How to complete this task:
Which lines below hold the word "defined"? Report each one.

Provided material:
········

(** X23.  An [undo()] into a snapshot shorter than the one it leaves, with
    a block at its recorded index, issues at most one structural call.
    When the block in focus has no data and the blocks after it differ in
    the two snapshots, it renders the snapshot it enters.  Otherwise, when
    its recorded index is below the one of the snapshot it leaves, it
    deletes the block at the latter index, and that block only, however
    many blocks the snapshot it leaves has more.  Otherwise it renders the
    snapshot it enters when the editor shows more blocks than the snapshot
    has, and issues no structural call when not. *)
Theorem undo_of_growth (w : World E) (prev next : Entry) (focused : Block) :
  canUndo (self w) = true ->
  entry_at (self w) (position (self w)) = Some next ->
  entry_at (self w) (position (self w) - 1) = Some prev ->
  len (state prev) < len (state next) ->
  at_index (state prev) (index prev) = Some focused ->
  let copied :=
    data focused = []
    /\ stringify_opt (at_index (state next) (index prev + 1))
       <> stringify_opt (at_index (state prev) (index prev + 1)) in
  let crowded :=
    len (state prev) < getBlocksCount (perform OnUpdate (editor w)) in
  (copied -> issues undo w [BlocksRender (state prev)])
  /\ (~ copied -> index prev < index next ->
      issues undo w [BlocksDelete (index next)])
  /\ (~ copied -> index next <= index prev -> crowded ->
      issues undo w [BlocksRender (state prev)])
  /\ (~ copied -> index next <= index prev -> ~ crowded -> issues undo w []).
Proof.
  intros Hcan Hnext Hprev Hlen Hfocus copied crowded.
  destruct (entry_at_ref _ _ _ Hprev) as (r & Hr & Hh).
  assert (Hindex : undo_index prev = index prev)
    by (unfold undo_index; rewrite Hfocus; reflexivity).
  pose proof (replays_sync_focused (E := E) (state prev) (index prev)
                (caretIndex prev)) as Hsync.
  assert (Hcopied : exists b, contentWasCopied (state prev) (state next) (index prev)
                              = Some b /\ (b = true <-> copied)).
  { unfold contentWasCopied. rewrite Hfocus. eexists. split; [reflexivity|].
    unfold copied. rewrite andb_true_iff, Z.eqb_eq. unfold opt_string_neqb.
    rewrite negb_true_iff. split.
    - intros (Hdata & Hne). split.
      + destruct (data focused) as [|field fields]; [reflexivity|].
        rewrite len_cons in Hdata. pose proof (len_nonneg fields). lia.
      + intros Heq. rewrite Heq, opt_string_eqb_refl in Hne. discriminate.
    - intros (Hdata & Hne). split; [rewrite Hdata; reflexivity|].
      destruct (opt_string_eqb _ _) eqn:Heq; [|reflexivity].
      apply opt_string_eqb_eq in Heq. contradiction. }
  destruct Hcopied as (b & Hb & Hbiff).
  assert (Hbranch : forall cs,
    (forall w0,
       issues (bind (if b then
                       bind (emit (BlocksRender (state prev)))
                            (fun _ => emit (CaretSetToBlock (index prev)))
                     else if index prev <? index next then
                       bind (emit (BlocksDelete (index next)))
                            (fun _ => emit (CaretSetToBlock (index prev)))
                     else if getBlocksCount (perform OnUpdate (editor w))
                             >? len (state prev) then
                       bind (emit (BlocksRender (state prev)))
                            (fun _ => setCaretIndex (index prev) (caretIndex prev))
                     else if contentChangedInNoFocusBlock (index prev) (index next) then
                       bind (query (fun e => getBlockByIndex e (index next))) (fun live =>
                       bind (defined live) (fun blockId =>
                       bind (defined (at_index (state prev) (index next))) (fun b =>
                       bind (emit (BlocksUpdate (Some blockId) (data b))) (fun _ =>
                       setCaretIndex (index prev) (caretIndex prev)))))
                     else ret tt)
                    (fun _ => sync_focused (state prev) (index prev) (caretIndex prev)))
              w0 cs) ->
    issues undo w cs).
  { intros cs Hcs. apply (issues_undo w next prev r); auto. intros w0.
    rewrite Hindex. unfold undo_branch.
    rewrite (blockWasDeleted_shorter (state prev) (state next)) by lia.
    rewrite Hb.
    rewrite (blockWasSkipped_other_length (state prev) (state next)) by lia.
    rewrite andb_true_r.
    rewrite (blockWasDropped_other_length (state prev) (state next))
      by (unfold len in Hlen; lia).
    specialize (Hcs w0). destruct b; [exact Hcs|].
    destruct (_ <? _); [exact Hcs|]. destruct (_ >? _); exact Hcs. }
  split_and!.
  - intros Hc. apply Hbranch. intros w0.
    replace b with true by (symmetry; apply Hbiff; exact Hc).
    apply (issues_two_then_quiet (BlocksRender (state prev))). exact Hsync.
  - intros Hnc Hlt. apply Hbranch. intros w0.
    destruct b; [contradiction Hnc; apply Hbiff; reflexivity|].
    replace (index prev <? index next) with true
      by (symmetry; apply Z.ltb_lt; exact Hlt).
    apply (issues_two_then_quiet (BlocksDelete (index next))). exact Hsync.
  - intros Hnc Hge Hcr. apply Hbranch. intros w0.
    destruct b; [contradiction Hnc; apply Hbiff; reflexivity|].
    replace (index prev <? index next) with false
      by (symmetry; apply Z.ltb_ge; exact Hge).
    replace (getBlocksCount (perform OnUpdate (editor w)) >? len (state prev))
      with true by (symmetry; apply Z.gtb_lt; exact Hcr).
    apply (issues_emit_then_quiet (BlocksRender (state prev)));
      [apply replays_setCaretIndex|exact Hsync].
  - intros Hnc Hge Hncr. apply Hbranch. intros w0.
    destruct b; [contradiction Hnc; apply Hbiff; reflexivity|].
    replace (index prev <? index next) with false
      by (symmetry; apply Z.ltb_ge; exact Hge).
    destruct (Z.gtb_spec (getBlocksCount (perform OnUpdate (editor w)))
                         (len (state prev))) as [Hgt|Hle];
      [contradiction Hncr|].
    apply issues_quiet.
    apply replays_bind; [|intros []; exact Hsync].
    repeat replays_quiet_step.
Qed.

········

Reply:
                       bind (defined live) (fun blockId =>
                       bind (defined (at_index (state prev) (index next))) (fun b =>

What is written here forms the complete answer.